Treasure Raiders
Treasure Raiders
PG-13 | 20 April 2007 (USA)
Treasure Raiders Trailers

Michael, an American professor teaching history at Moscow University, finances his passion for treasure hunting with competitive street racing. His racing nemesis Wolf becomes his ally as they both embark on a quest to search for a famous ancient Russian treasure.

Reviews
Cathardincu Surprisingly incoherent and boring
Inclubabu Plot so thin, it passes unnoticed.
Chirphymium It's entirely possible that sending the audience out feeling lousy was intentional
Melanie Bouvet The movie's not perfect, but it sticks the landing of its message. It was engaging - thrilling at times - and I personally thought it was a great time.
vj_1104 oh boy. what was that ???give it as a present to your mother in law :). the acting is horrendous. nobody not even one actor could act in this movie. the dialogues.the accent.oh my god...the plot... dear god .. please save me from such movies.i think IMDb should flag such movies and provide a warning with the title.i did not read the reviews.i will never make that mistake again in my life.never ever. not even when i am the last person on this planet and this is the only movie left . please do not watch it guys. its not even waste of time. its not even murdering time.watch it on your own risk:)
mynameisdanch Hasn't everyone get tired of lame Hollywood films like this? Apparently, Hollywood produced an addition to their verrrrry long list of action films about Americans in Russia.I guess the producers were brainstorming about what's next in action films and they were thinking, "Yeah. This is the 21st century. Russia is becoming cool, so let's not make a story about a dude who kill impoverished evil Russians. Just make them look cool." And then someone suggested, "Hey! I heard that people's into The Da Vinci Code and stuff, so let's say there are two cool guys, one is a professor and one is a racer, and then they are looking at a treasure that has a code in it." So they went to Russia to find good places to shoot the film, hired a special effects "expert", and to cut costs, they searched for so-so actors with low talent fees.The result? A cheap, terrible and cliché-ridden "Treasure Raiders." See? This gotta be worse than any of Steven Segal's idiotic films. In fact, this gotta be one of the worst films about Mother Russia. Damn! I can't believe I've finished it!

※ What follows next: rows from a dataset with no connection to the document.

(** * data-scraper: the reconciliation and merge engine

    A shallow embedding of [data-scraper.py] and the properties of its
    specification.

    Python strings are Rocq strings whose characters are the code points
    below 256 (the extract files are decoded as latin1).  A pandas DataFrame
    is the ordered list of its column labels and the list of its rows, each
    row a finite map from column label to text; a label without an entry is
    NaN.  The run summary [summary_report] is threaded through the functions
    that change it.  An exception is a value of type [exn], and a function
    that can raise returns a [result].

    The library calls follow pandas 2 on numpy's legacy random state:
    [groupby(...).apply] hands the nested function the key column along with
    the others and builds the output from the rows it returns, rows whose key
    is NaN form no group, and [sample] takes the head of a seeded
    permutation.  The sort of [sort_values] is not stable, so the reconciler
    takes the sorting function as an argument, of which the theorems only
    assume that it permutes the rows.  Reading files is an argument too:
    [read_csv] maps a path to the frame read or to the exception raised,
    and [listdir] a directory to its listing.  Console and log-file output
    ([print], [log]) and the spreadsheet writer are not modelled: [main]
    starts from the parsed arguments and gives the exit status, the tables
    handed to the writer and the run summary. *)

From Stdlib Require Import String Ascii ZArith.
From stdpp Require Import gmap strings list sorting pretty.

(** ** Python exceptions *)

(** An exception: its class name and [str(e)]. *)
Inductive exn : Type := Exn (cls msg : string).

Definition exn_str (e : exn) : string := let 'Exn _ msg := e in msg.

Inductive result (A : Type) : Type :=
  | Ok (a : A)
  | Raise (e : exn).
Arguments Ok {A} a.
Arguments Raise {A} e.

(** ** Python string operations *)

Definition is_digit (c : ascii) : bool :=
  (48 <=? nat_of_ascii c)%nat && (nat_of_ascii c <=? 57)%nat.

(** [str.upper] and [str.lower] on the code points below 256.  The capital
    of a small letter is 32 below it, for the ASCII letters and for the
    accented ones (224 to 254 without the division sign 247); the capital of
    the sharp s (223) is the two letters SS.  The micro sign (181) and the y
    with diaeresis (255) have their capitals above 255: they are kept as
    they are, which changes no occurrence of an ASCII letter. *)
Definition upper_char (c : ascii) : string :=
  let n := nat_of_ascii c in
  if (97 <=? n)%nat && (n <=? 122)%nat then String (ascii_of_nat (n - 32)) EmptyString
  else if (n =? 223)%nat then "SS"
  else if (224 <=? n)%nat && (n <=? 254)%nat && negb (n =? 247)%nat
       then String (ascii_of_nat (n - 32)) EmptyString
       else String c EmptyString.
(** ** The incremental refresh *)

(** C4.  On an incremental refresh in which the loader returns rows, the
    table returned and saved is the concatenation of the cached and the
    fetched rows, deduplicated by date and sorted: its dates are unique, it
    is ascending by date, and under each date it holds the fetched row when
    the loader returned one for that date and the cached row otherwise. *)
Theorem incremental_merge filename loader ci sd kw w df lc mx raw dfn :
  fst (_load_csv filename w) = Ret df -> df ≠ [] ->
  fst (_get_last_checked (meta_name filename) w) = Ret lc ->
  ci <= clock w (ticks w) - lc ->
  backfill_due sd df = Some false ->
  date_max df = Some mx ->
  mx < midnight (clock w (S (ticks w))) - timedelta_days 1 ->
  clock w (S (ticks w)) <= clock w (S (S (ticks w))) ->
  loader (Some (strftime_ymd (mx + timedelta_days 1)))
         (delete "start_date"%string kw) = LoaderFrame raw ->
  raw ≠ [] -> to_datetime_col raw = Some dfn ->
  ∃ m w',
    get_data filename loader ci sd kw w = (Ret (PyDataFrame m), w') ∧
    m = sort_values (drop_duplicates_last (df ++ dfn)) ∧
    NoDup (date <$> m) ∧ ascending m ∧
    (∀ r, r ∈ m <->
          last_with_date (date r) dfn = Some r ∨
          (last_with_date (date r) dfn = None ∧
           last_with_date (date r) df = Some r)) ∧
    files w' !! filename = Some (FCsv (to_csv m)).
Proof.
  intros Hdf Hne Hlc Hexp Hbf Hmx Hold Hclk Hld Hraw Hparse.
  exists (merge_frames df dfn). eexists.
  rewrite (get_data_expired _ _ _ _ _ _ df lc) by done.
  unfold try_except. rewrite refresh_run. cbv zeta.
  rewrite Hbf, Hmx. cbn [tick ticks clock].
  destruct (Z.ltb_spec mx (midnight (clock w (S (ticks w))) - timedelta_days 1));
    [|lia].
  pose proof (midnight_le (clock w (S (ticks w)))).
  assert (0 < timedelta_days 1) by done.
  destruct (Z.ltb_spec (clock w (S (S (ticks w)))) (mx + timedelta_days 1));
    [lia|].
  rewrite Hld. destruct raw as [|r0 raw]; [done|]. cbn [empty].
  rewrite Hparse.
  split; [reflexivity|]. split; [reflexivity|].
  destruct (merge_frames_well_formed df dfn) as [Hnd Hasc].
  split; [done|]. split; [done|]. split; [apply merge_frames_rows|].
  unfold saved. cbv zeta.
  destruct (hub_online _); simpl;
    (rewrite lookup_insert_ne by (symmetry; apply meta_name_neq));
    apply lookup_insert_eq.
Qed.
(** * Growth-suggestion engine: shallow embedding and verified properties

    The two service modules of the repository, [growth_api.py] and
    [financial_model_api.py], are embedded as Rocq functions over a small
    model of the Python numeric runtime.  Python floats are IEEE binary64
    values, modelled by the primitive type [float]; Python ints are
    unbounded, modelled by [Z]; exceptions are explicit results. *)

From Stdlib Require Import ZArith String Ascii Bool List Floats Lia.
Import ListNotations.
Local Open Scope Z_scope.
Set Warnings "-inexact-float".

(** ** Exceptions and results *)

Inductive pyexn : Set :=
  | TypeError
  | ZeroDivisionError
  | OverflowError
  | IndexError
  | KeyError.

Inductive result (A : Type) : Type :=
  | Ok (a : A)
  | Raise (e : pyexn).

Arguments Ok {A} a.
Arguments Raise {A} e.

Definition bind {A B : Type} (r : result A) (k : A -> result B) : result B :=
  match r with
  | Ok a => k a
  | Raise e => Raise e
  end.

Notation "x <- r ;; k" := (bind r (fun x => k))
  (at level 61, r at next level, right associativity).

(** ** Values

    The values a historical series or a CAGR argument can hold: [None],
    an [int] or a [float]. *)

Inductive pyval : Set :=
  | PNone
  | PInt (z : Z)
  | PFloat (f : float).

(** Python strings are sequences of code points. *)
Definition str : Set := list N.

Definition lit (s : string) : str :=
  map N_of_ascii (list_ascii_of_string s).

Fixpoint str_eqb (a b : str) : bool :=
  match a, b with
  | [], [] => true
  | x :: a', y :: b' => N.eqb x y && str_eqb a' b'
  | _, _ => false
  end.

(** ** The parts of the runtime left abstract

    [float_pow] is [float.__pow__] (the [**] operator on two floats): its
    value comes from the platform's C library and it raises on overflow
    and on a zero base with a negative exponent.  [unicode_upper] is the
    full upper-case mapping of [str.upper] for a code point above U+007F. *)

Class PyRuntime : Type := {
  float_pow : float -> float -> result float;
  unicode_upper : N -> list N
}.

(** ** Conversions between ints and floats *)

Definition Z2SF (z : Z) : spec_float :=
  match z with
  | Z0 => S754_zero false
  | Zpos p => S754_finite false p 0
  | Zneg p => S754_finite true p 0
  end.

Definition signed_SF (s : bool) (q : Z) : spec_float :=
  match q with
  | Z0 => S754_zero s
  | Zpos p => S754_finite s p 0
  | Zneg _ => S754_nan
  end.

(** The double nearest to an integer (ties to even), infinite past the
    largest finite double. *)
Definition Z2F (z : Z) : float :=
  SF2Prim (binary_normalize prec emax z 0 false).

(** The double nearest to a quotient of two integers. *)
Definition Zdiv2F (a b : spec_float) : float :=
  SF2Prim (SFdiv prec emax a b).
Lemma split_no_separator (sep : ascii) (s : string) :
  Forall (fun piece => JsText.occurrences sep piece = 0) (JsText.split sep s).
Proof.
  induction s as [ | c s IH ]; simpl; [now constructor | ].
  destruct (Ascii.eqb c sep) eqn:E; [now constructor | ].
  destruct (JsText.split sep s) as [ | piece pieces ].
  - constructor; [simpl; now rewrite E | constructor].
  - inversion IH; subst. constructor; [simpl; rewrite E; simpl | ]; assumption.
Qed.

Lemma trimStart_occurrences (c : ascii) (s : string) :
  JsText.occurrences c (JsText.trimStart s) <= JsText.occurrences c s.
Proof.
  induction s as [ | d s IH ]; simpl; [lia | ].
  destruct (Js.is_space d); simpl; lia.
Qed.

Lemma trimEnd_occurrences (c : ascii) (s : string) :
  JsText.occurrences c (JsText.trimEnd s) <= JsText.occurrences c s.
Proof.
  induction s as [ | d s IH ]; simpl; [lia | ].
  destruct (Js.is_space d && _); simpl; lia.
Qed.

Lemma trimStart_first (s : string) (c : ascii) :
  JsText.first_char (JsText.trimStart s) = Some c -> Js.is_space c = false.
Proof.
  induction s as [ | d s IH ]; simpl; [discriminate | ].
  destruct (Js.is_space d) eqn:E; [exact IH | ].
  simpl. intros H. injection H as <-. exact E.
Qed.

Lemma trimEnd_first (s : string) (c : ascii) :
  JsText.first_char (JsText.trimEnd s) = Some c ->
  JsText.first_char s = Some c.
Proof.
  destruct s as [ | d s ]; simpl; [discriminate | ].
  destruct (Js.is_space d && _); simpl; [discriminate | trivial].
Qed.

Lemma trimEnd_last (s : string) (c : ascii) :
  JsText.last_char (JsText.trimEnd s) = Some c -> Js.is_space c = false.
Proof.
  induction s as [ | d s IH ]; simpl; [discriminate | ].
  destruct (JsText.trimEnd s) as [ | e t ] eqn:Et.
  - simpl. rewrite andb_true_r. destruct (Js.is_space d) eqn:E; simpl;
      [discriminate | ].
    intros H. injection H as <-. exact E.
  - simpl (String.eqb _ _). rewrite andb_false_r. exact IH.
Qed.

Lemma trim_trimmed (s : string) : JsText.trimmed (JsText.trim s).
Proof.
  unfold JsText.trimmed, JsText.trim. split; intros c H.
  - apply trimEnd_first in H. now apply trimStart_first in H.
  - now apply trimEnd_last in H.
Qed.

Lemma trimStart_blank (s : string) :
  JsText.blank s <-> JsText.trimStart s = "".
Proof.
  unfold JsText.blank. induction s as [ | d s IH ]; simpl.
  - split; [reflexivity | intros _ c []].
  - destruct (Js.is_space d) eqn:E.
    + rewrite <- IH. split.
      * intros H c Hc. apply H. now right.
      * intros H c [<- | Hc]; [exact E | now apply H].
    + split; [ | discriminate]. intros H.
      rewrite (H d) in E by now left. discriminate E.
Qed.

Lemma trimEnd_blank (s : string) :
  JsText.trimEnd s = "" -> JsText.blank s.
Proof.
  unfold JsText.blank. induction s as [ | d s IH ]; simpl; [intros _ c [] | ].
  destruct (Js.is_space d) eqn:E; simpl; [ | discriminate].
  destruct (String.eqb_spec (JsText.trimEnd s) "") as [Et | Et];
    [ | discriminate].
  intros _ c [<- | Hc]; [exact E | now apply IH].
Qed.

Lemma trim_blank (s : string) : JsText.trim s = "" <-> JsText.blank s.
Proof.
  unfold JsText.trim. split.
  - intros H. apply trimEnd_blank, trimStart_blank in H.
    destruct (JsText.trimStart s) eqn:Et; [now apply trimStart_blank | ].
    assert (Hf : JsText.first_char (JsText.trimStart s) = Some a)
      by now rewrite Et.
    apply trimStart_first in Hf. simpl in H. rewrite Hf in H. discriminate H.
  - intros H. apply trimStart_blank in H. now rewrite H.
Qed.

Lemma parse_group_names_facts (setting n : string) :
  In n (Settings.parse_group_names setting) ->
  (exists piece, In piece (JsText.split "," setting) /\ JsText.trim piece = n)
  /\ JsText.occurrences "," n = 0 /\ JsText.trimmed n.
Proof.
  unfold Settings.parse_group_names. intros Hn.
  apply in_map_iff in Hn as (piece & <- & Hpiece).
  split; [now exists piece | ]. split; [ | apply trim_trimmed].
  pose proof (split_no_separator "," setting) as Hsep.
  rewrite List.Forall_forall in Hsep. specialize (Hsep piece Hpiece).
  pose proof (trimEnd_occurrences "," (JsText.trimStart piece)).
  pose proof (trimStart_occurrences "," piece).
  unfold JsText.trim. lia.
Qed.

smarzillier I watched this film mainly because it has received such a high IMDb rating (7.8 when I saw it) and some very positive viewer comments. I decided to overlook the dodgy sounding plot (a hard working academic by day, and a racy car driver by night, seeks unspecified "treasure" through the streets of Moscow), and give it a go. How I wish I hadn't...The main problems with this film are as follows: (1) the plot is ridiculous, utter nonsense. You can actually here the script writers in their meeting with the studios, gulping their mineral water and saying "it's Indiana Jones meets The Fast and the Furious meets The Da Vinci Code!" Well it is in that elements have been blatantly copied... sorry I mean influenced... by those films, but unfortunately none of the humour, excitement or intellectual interest has made it into this particular piece of cinematic history.(2) The acting. This is probably the best thing about the film, because it is just unintentionally hilarious. Who knew there were so many bad actors working in Hollywood? Their timing and delivery is atrocious. And don't get me started on their "Russian" accents. I had no idea Moscow had such a prominent French-German population. Some money might have been best spent on a dialect coach, or at least helping this poor habitually out-of-work (for a reason, some might say) actors learn that not all Europeans speak in the same accent. And Sherilynn Fenn - have times got so bad for you, my love? You should be ashamed! (3) The direction. I know very little about film making, but this is so bad that it jars even if you are an average Joe with no idea about movie-making. My favourite bit of direction was the cut to a large dead animal on the wall of a bar, that jerked me out of my clunky-dialogue induced reverie and at least provided me with another piece of unexpected mirth.(4) The script. Don't ask. Just don't.So all in all this film MIGHT (and I stress might) appeal to 13 year old boys whose ideal film is Indian Jones meets The Fast and the Furious meets... oh you get the picture. However if said 13 year old boys have a little more intelligence and taste than perhaps that group generally get credit for, then they might also run screaming from this monstrosity.I'd say to all involved in the making of this film - don't give up your day job. And if this is your day job? God help us all.
wrf-5 I gave it a try, stayed with it for about an hour, but I had to give up. It beat me. Although there was an effort, as one other reviewer noted, it appeared the producers figured they had to dumb it down for the masses. Editing was weak. At one point, the police get a call of a disturbance so they decide to go investigate. Next scene, the disturbance begins! No respect for the viewer. And the clichés - Lord, I lost count. From your typical fight at the bar to the comment, "If I tell you, I'll have to kill you." I can see middle school kids being entertained, but certainly not grown adults. Although I must say, the character of "Wolf" had the best Schwarzenegger impersonation I've ever heard!